TypeError: 'PySide.QtWebKit.QWebFrame.load' called with wrong argument types:
  PySide.QtWebKit.QWebFrame.load(QUrl)
Supported signatures:
  PySide.QtWebKit.QWebFrame.load(PySide.QtNetwork.QNetworkRequest, PySide.QtNetwork.QNetworkAccessManager.Operation = QNetworkAccessManager.GetOperation, PySide.QtCore.QByteArray = QByteArray())
  PySide.QtWebKit.QWebFrame.load(PySide.QtCore.QUrl)

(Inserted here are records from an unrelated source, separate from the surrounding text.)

Definition processing_names (blueprint : AiAgent.ProjectBlueprint) : list string :=
  match flat_map processing_name (components_of blueprint) with
  | [] => ["Process Data"]
  | names => names
  end.

(** The name of the node built for one integration. *)
Definition integration_name (integration : AiAgent.IntegrationSpec) : string :=
  let service := JS.toLowerCase (default EmptyString (AiAgent.service integration)) in
  if JS.includes service "hubspot" then "HubSpot Integration"
  else if JS.includes service "salesforce" then "Salesforce Integration"
  else if JS.includes service "stripe" then "Stripe Integration"
  else if JS.includes service "database" then "Database Insert"
  else "API Integration".

Definition integration_names (blueprint : AiAgent.ProjectBlueprint) : list string :=
  match map integration_name (integrations_of blueprint) with
  | [] => ["API Integration"]
  | names => names
  end.

(** The canvas position the builder is at. *)
Definition builder_position (s : BuilderState) : Z * Z := (nodePositionX s, nodePositionY s).

(** [m] returns nodes of the names [names], all placed at the current
    position, and leaves the position where it is. *)
Definition places (names : list string) (m : M (list N8nWorkflowNode)) : Prop :=
  forall s, map name (fst (m s)) = names
            /\ Forall (fun n => position n = builder_position s) (fst (m s))
            /\ builder_position (snd (m s)) = builder_position s.

End NameTerms.

Section ShapeTerms.
Import N8nBuilder.

Definition validation_names (level : SecurityLevel) : list string :=
  if bool_decide (level <> basic) then ["Input Validation"] else [].

(** The names of the nodes that [buildMainWorkflow] links one after the
    other: trigger, validation, processing nodes. *)
Definition main_chain blueprint requirements (level : SecurityLevel) : list string :=
  trigger_name requirements :: validation_names level ++ processing_names blueprint.

(** The names of the nodes built after them: integration nodes, output. *)
Definition main_branches (blueprint : AiAgent.ProjectBlueprint) : list string :=
  integration_names blueprint ++ ["Send Notification"].

Definition error_names (errorHandling : bool) : list string :=
  if errorHandling then ["Error Handler"; "Error Notification"] else [].

(** The connections of the main workflow, as pairs of node names. *)
Definition main_edges blueprint requirements (options : WorkflowGenerationOptions)
    : list (string * string) :=
  let chain := main_chain blueprint requirements (securityLevel options) in
  chain_pairs (trigger_name requirements) (tl chain)
  ++ map (fun b => (List.last chain EmptyString, b)) (main_branches blueprint)
  ++ (if includeErrorHandling options then [("Error Handler", "Error Notification")] else []).

(** The canvas column number [k], on the row of the main chain. *)
Definition column (k : nat) : Z * Z := (300 + Z.of_nat k * 400, 300).

End ShapeTerms.

Section LayoutTerms.
Import N8nBuilder.

(** The positions of the nodes of the main workflow, in the order of its
    node list. *)
Definition main_positions blueprint (options : WorkflowGenerationOptions)
    : list (Z * Z) :=
  let v := length (validation_names (securityLevel options)) in
  let p := length (processing_names blueprint) in
  let i := length (integration_names blueprint) in
  [column 0] ++ repeat (column 1) v
  ++ repeat (column (1 + v)) p
  ++ repeat (column (1 + v + p)) i
  ++ [column (1 + v + p + i)]
  ++ (if includeErrorHandling options
      then [ (fst (column (2 + v + p + i)), 600); (fst (column (2 + v + p + i)), 800) ]
      else []).

End LayoutTerms.

Section LeafTerms.
Import N8nBuilder.

Definition chain_node_names : list string :=
  ["Webhook Trigger"; "Schedule Trigger"; "Email Trigger"; "Manual Trigger";
   "Input Validation"; "AI Processing"; "Transform Data"; "Process Data"].

Definition branch_node_names : list string :=
  ["HubSpot Integration"; "Salesforce Integration"; "Stripe Integration";
   "Database Insert"; "API Integration"; "Send Notification"].

End LeafTerms.

Section VariationTerms.
Import N8nBuilder.

Definition advanced_options : WorkflowGenerationOptions :=
  {| includeErrorHandling := true; addMonitoring := true; enableRetries := true;
     includeLogging := true; securityLevel := high; scalabilityPattern := enterprise |}.

End VariationTerms.

Section ComposeTerms.
Import AiAgent BlueprintGen.

(** The names of the processing nodes that the builder makes for a
    blueprint of the generator. *)
Definition generated_processing_names (requirements : list ProjectRequirement)
    : list string :=
  match (if requiresDataProcessing requirements then ["Transform Data"] else [])
        ++ (if requiresAI requirements then ["AI Processing"] else []) with
  | [] => ["Process Data"]
  | names => names
  end.

(** The names of the integration nodes that the builder makes for it. *)
Definition generated_integration_names (requirements : list ProjectRequirement)
    : list string :=
  match (if JS.includes (content requirements) "hubspot" then ["HubSpot Integration"] else [])
        ++ (if JS.includes (content requirements) "stripe" then ["Stripe Integration"] else []) with
  | [] => ["Database Insert"]
  | names => names
  end.

End ComposeTerms.

Section GeneratorTerms.
Import AiAgent BlueprintGen.

(** The order simple < moderate < complex < enterprise. *)
Definition complexity_rank (c : Complexity) : Z :=
  match c with simple => 0 | moderate => 1 | complex => 2 | enterprise => 3 end.

End GeneratorTerms.

Section ExtractTerms.
Import AiAgent Conversation.

(** An integration requirement extracted from [message]. *)
Definition integration_requirement (message : string) (r : ProjectRequirement) : Prop :=
  category r = integrations /\ answer r = message /\ priority r = high.

(** A business-process requirement extracted from [message]: its answer
    is a part of the message that starts with "automat", letters compared
    without regard to case, and holds at most 110 characters. *)
Definition process_requirement (message : string) (r : ProjectRequirement) : Prop :=
  category r = business_process /\ priority r = critical
  /\ (exists pre post, message = pre +:+ answer r +:+ post)
  /\ (String.length (answer r) <= 110)%nat
  /\ JS.startsWith (JS.toLowerCase (answer r)) "automat" = true.

End ExtractTerms.

Section AgentTerms.
Import AiAgent Conversation.

(** All four critical categories occur among the requirements. *)
Definition all_critical (reqs : list ProjectRequirement) : bool :=
  forallb (category_present reqs) criticalCategories.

It doesn't indicate any code line, and repeats this message continuously.

What can I do?

Thank you!


Solution

  • Although PyQt4 and PySide are Qt4 wrappers, they are not compatible with each other, and that is the reason for the error. The solution is to use PyQt4 or use PySide, not both. In this case the code for PySide is:

    import argparse
    import functools
    from lxml import html
    import pickle
    import sys
    import time
    
    
    # from PyQt4 import QtCore, QtGui, QtWebKit
    from PySide import QtCore, QtGui, QtWebKit
    
    
    def parseArguments():
        parser = argparse.ArgumentParser()
        # parser.add_argument("-typ", dest="typ", help="home or subsequent", default='home')
        parser.add_argument("-i", type=int, dest="i", help="i")
        parser.add_argument("-num", type=int, dest="num", help="num")
        args = parser.parse_args()
        return args
    
    
    params = parseArguments()
    # typ = params.typ
    
    
    # Take this class for granted.Just use result of rendering.
    class Render(QtWebKit.QWebPage):
        def __init__(self, url):
            self.app = QtGui.QApplication(sys.argv)
            QtWebKit.QWebPage.__init__(self)
            self.loadFinished.connect(self._loadFinished)
            qurl = QtCore.QUrl(url)
            func = functools.partial(self.mainFrame().load, qurl)
            timer = QtCore.QTimer()
            timer.timeout.connect(func)
            timer.start(10000)
            self.app.exec_()
    
        def _loadFinished(self, result):
            self.frame = self.mainFrame()
            self.app.quit()
    
    
    def save_all():
        global cur_url
        global html_doc
        all_links = pickle.load(open("./saved_files/saved_links.p", "r"))
        # extra_links = pickle.load( open("extra_pages.p", "r") )
        print("len(all_links) = ", len(all_links))
        num = sys.argv[1]
    
        i = params.i
        print("i = ", type(i))
        num = params.num
        url = all_links[i]
        if num != 0:
            url += "&pg=" + str(num)
        print("i, url = ", i, url)
        # This step is important.Converting QString to Ascii for lxml to process
        # archive_links = html.fromstring(str(result.toAscii()))
    
        cur_url = url
        error_count = 0
        try:
            r = Render(cur_url)
            result = r.frame.toHtml()
            html_doc = result.toAscii()
    
            if num == 0:
                fw = open("./saved_files/saved" + str(i) + ".html", "w")
            else:
                fw = open("./saved_files/saved" + str(i) + "_" + str(num) + ".html", "w")
            fw.write(html_doc)
            fw.close()
            print("---- SLEEPING ---- ")
            time.sleep(10)
        except:
            print("ERROR!!")
            error_count += 1
            print("error_count = ", error_count)
        ##if i>4:
        ##  break
    
    
    if __name__ == "__main__":
        save_all()